Schools, churches and many other organisations provide most of the food we need to run Winter Watch. This is done through harvests and other events, and through regular food collections. We have a storage facility to help us sort and store food donations with a long shelf-life. This is supplemented by fresh food donated during the period of our café’s opening.
150 volunteers are recruited and trained each year to run the café on a rota basis. We also engage a team of volunteer cooks help prepare the delicious meals fresh each week the café is open.
In May and June of each year we run School Open Days. These allow year 5 and 6 primary school children to learn more about poverty and homelessness, and see what happens to their food donations. Then in Autumn we visit a large number of schools and churches to speak, share our work and collect food donations.
Last winter marked the first one when we ran Winter Watch alongside our emergency night shelter project (In off the Street). Although run from different buildings, two services worked well together and we were able to ensure that none of our guests needed to resort to sleeping on the streets.
We welcome food donations at any time of year, from which we set aside suitable items for our ‘Winter Watch’ and ‘In off the Street’ projects. Other food that is donated is utilised in our food parcels which are distributed all year round. For more information on food donations, please click here.
Due to the pandemic, we had to close the service down earlier than planned this year – only operating for 24 nights out of the expected 36. However, many of our most vulnerable clients continued to be supported in a Covid-19 secure manner through some of our other services.
Outcomes for Winter Watch were reduced accordingly with meals service totalling 1,321 (down from 2,259 in the previous year). In total, 308 individuals came through our doors (down from 375). 26% of our guests this year also attended in the previous year (down from 39% previously). 248 were male and 60 were female. Our oldest guest was 76 and our youngest was 18. On average 10 of our guests were rough sleeping on the evening (up from 8 in the previous year). Others were sofa surfing without a permanent place to call home. This year we completed feedback forms and held reflective discussions with guests during some evening shifts. The feedback was very positive and demonstrated the positive impact that the project has had on many lives over many years.
Before the 2019 summer break, 12 schools enjoyed attending 18 Open Day sessions which we held at our Centre. We held one further session in a school. A total of 570 children and 63 adults participated in these. In addition, we gave talks in 32 schools, community groups and 6 churches over the autumn season – providing children and adults with an insight into our work, the facts about homelessness, what happens to all the food which is donated to us, and the part we can all play to eradicate homelessness and poverty. In a recent survey of participating schools, 100% of teaching staff said our Open Day sessions were useful and informative.

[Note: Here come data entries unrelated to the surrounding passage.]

Lemma do_slabs_alloc_batch_spec s id p :
  slabs_wf cfg s → 0 ≤ id → slabclass s !! Z.to_nat id = Some p →
  ∃ s' r, do_slabs_alloc_batch malloc_ok garbage cfg s id = Ok (s', r) ∧ slabs_wf cfg s' ∧
    match r with
    | None => memory_full s' = true ∧ heap s' = heap s ∧ mem_malloced s' = mem_malloced s
    | Some q => ∃ b, q = (b, 0) ∧ fresh_slab s s' id p b ∧ memory_full s' = memory_full s
    end.
Proof.
  intros Hs Hid0 Hid. pose proof (sw_class Hs _ _ Hid0 Hid) as Hwf.
  pose proof (class_perslab _ _ _ _ _ Hcfg Hwf) as [Hps Hps64].
  pose proof (cw_size Hwf) as Hsz. pose proof (cw_len Hwf) as Hlen.
  pose proof (lookup_lt_Some _ _ _ Hid) as Hlt. rewrite (sw_num Hs) in Hlt.
  unfold do_slabs_alloc_batch. rewrite (arr_get_lookup _ _ _ Hid0 Hid), bind_Ok.
  destruct (cw_free Hwf) as [_ Hfree]. rewrite Hfree. cbn [Z.eqb orb].
  rewrite assert_true, bind_Ok by done.
  rewrite wrap_id by (unfold in_range, sizeof_item in *; nia).
  destruct (reserve_slab_spec s id p (sc_size p * sc_perslab p) Hs Hid0 Hid)
    as (s1 & p1 & r & -> & Hres & Hr).
  pose proof (reserved_wf _ _ _ _ _ Hs Hid0 Hid Hres) as Hs1.
  pose proof Hres as [Hcls Hsame Hm (bm & l & Hp1 & Hpre & Hll & _)].
  injection Hsame as Hl Hmm Hb Hf Hh.
  rewrite bind_Ok. destruct r as [[b o]|]; [|eexists _, None; split; [done|]; split; [|by split_and!]].
  2:{ destruct Hs1. split; try done. }
  simpl in Hr. destruct Hr as (-> & Hbm & Hroom & Hcount & Hlimit).
  assert (Hid1 : slabclass s1 !! Z.to_nat id = Some p1)
    by (rewrite Hcls; apply list_lookup_insert_eq; by eapply lookup_lt_Some).
  rewrite (arr_get_lookup _ _ _ Hid0 Hid1), bind_Ok.
  assert (Hshape : sc_size p1 = sc_size p ∧ sc_perslab p1 = sc_perslab p ∧
    sc_slabs p1 = sc_slabs p) by (by rewrite Hp1).
  destruct Hshape as (Hz1 & Hz2 & Hz3). rewrite <-Hz1, <-Hz2.
  destruct (carve_spec p1 id b (S (Z.to_nat (sc_perslab p1))) 0 (heap s1))
    as (h & Hcarve & Hnew & Hold); [lia|lia|lia|].
  rewrite Z.mul_0_r in Hcarve. rewrite Hcarve, bind_Ok.
  unfold add_slab. cbn [slabclass with_heap]. rewrite (arr_get_lookup _ _ _ Hid0 Hid1), bind_Ok.
  pose proof (sw_class Hs1 _ _ Hid0 Hid1) as Hwf1. pose proof (cw_slabs Hwf1).
  pose proof (cw_list Hwf1). pose proof (cw_list_max Hwf1).
  rewrite arr_set_in_bounds, bind_Ok by lia.
  rewrite arr_set_in_bounds, bind_Ok by (pose proof (lookup_lt_Some _ _ _ Hid1); lia).
  rewrite bind_Ok. pose proof (malloced_bound s Hs). cbn [mem_malloced with_heap]. rewrite Hmm.
  rewrite Hz1, Hz2 in *.
  assert (Hu : u64 (mem_malloced s + sc_size p * sc_perslab p) =
    mem_malloced s + sc_size p * sc_perslab p) by (apply wrap_id; unfold in_range, sizeof_item in *; nia).
  rewrite Hu in Hlimit |- *. rewrite (wrap_id 32) by (unfold in_range; lia).
  assert (Hnew' : ∀ k, 0 ≤ k < sc_perslab p → h !! (b, sc_size p * k) = Some (new_item p id b k)).
  { intros k Hk. rewrite (Hnew k Hk). unfold new_item. by rewrite Hz1, Hz2, Hz3. }
  assert (Hold' : ∀ q, q.1 < mallocs s → h !! q = heap s !! q).
  { intros q Hq. rewrite Hold by (left; lia). by rewrite Hh. }
  eexists _, (Some (b, 0)). split; [done|]. split.
  - eapply (slabs_wf_step s id p); cbn [slabclass with_malloced with_classes with_heap mem_base
      mallocs heap mem_malloced]; try done.
    + by rewrite Hcls, list_insert_insert_eq.
    + by rewrite Hb, (sw_base Hs).
    + intros b' o Hin. destruct (decide (b' = b)) as [->|Hne]; [lia|].
      rewrite Hold in Hin by (by left). by apply (sw_heap Hs1 b' o).
    + apply (fresh_slab_class_wf (mallocs s) (heap s)); try done; try lia.
      * by apply (reserved_class_wf s id p s1 p1 (heap s) (mallocs s)).
      * pose proof (sw_mallocs Hs). lia.
      * intros k Hk. rewrite Hz2 in Hk. rewrite Hz1, (Hnew' k Hk). unfold new_item.
        by rewrite Hz1, Hz2, Hz3.
    + simpl. intros k b' Hk Hat. unfold slab_at in *. simpl in Hat.
      destruct (decide (k = sc_slabs p1)) as [->|Hne].
      * rewrite list_lookup_insert_eq in Hat by lia. injection Hat as <-. right. lia.
      * rewrite list_lookup_insert_ne in Hat by lia. left. split; [lia|].
        rewrite Hp1 in Hat. simpl in Hat. rewrite <-Hpre by lia. done.
    + unfold class_bytes. simpl. rewrite Hz1, Hz2, Hz3. lia.
  - exists b. split; [done|]. split; [|done]. split_and!; simpl; try done; try lia.
    eexists. rewrite list_lookup_insert_eq by (by eapply lookup_lt_Some). split; [done|].
    simpl. split_and!; try done; [lia|]. unfold slab_at. simpl. rewrite Hz3.
    apply list_lookup_insert_eq. lia.
Qed.
End alloc_lemmas.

In the Autumn of 2019, 94 schools, businesses and churches contributed tons of food and made valuable and greatly appreciated contributions in support of our work.
As a result of the pandemic, running Winter Watch next year presents us with a number of challenges which we will need to work through. Come what may, we are determined to ensure that the ‘safety net’ services we provide to our most vulnerable clients including rough sleepers, continue to be delivered in some form or other.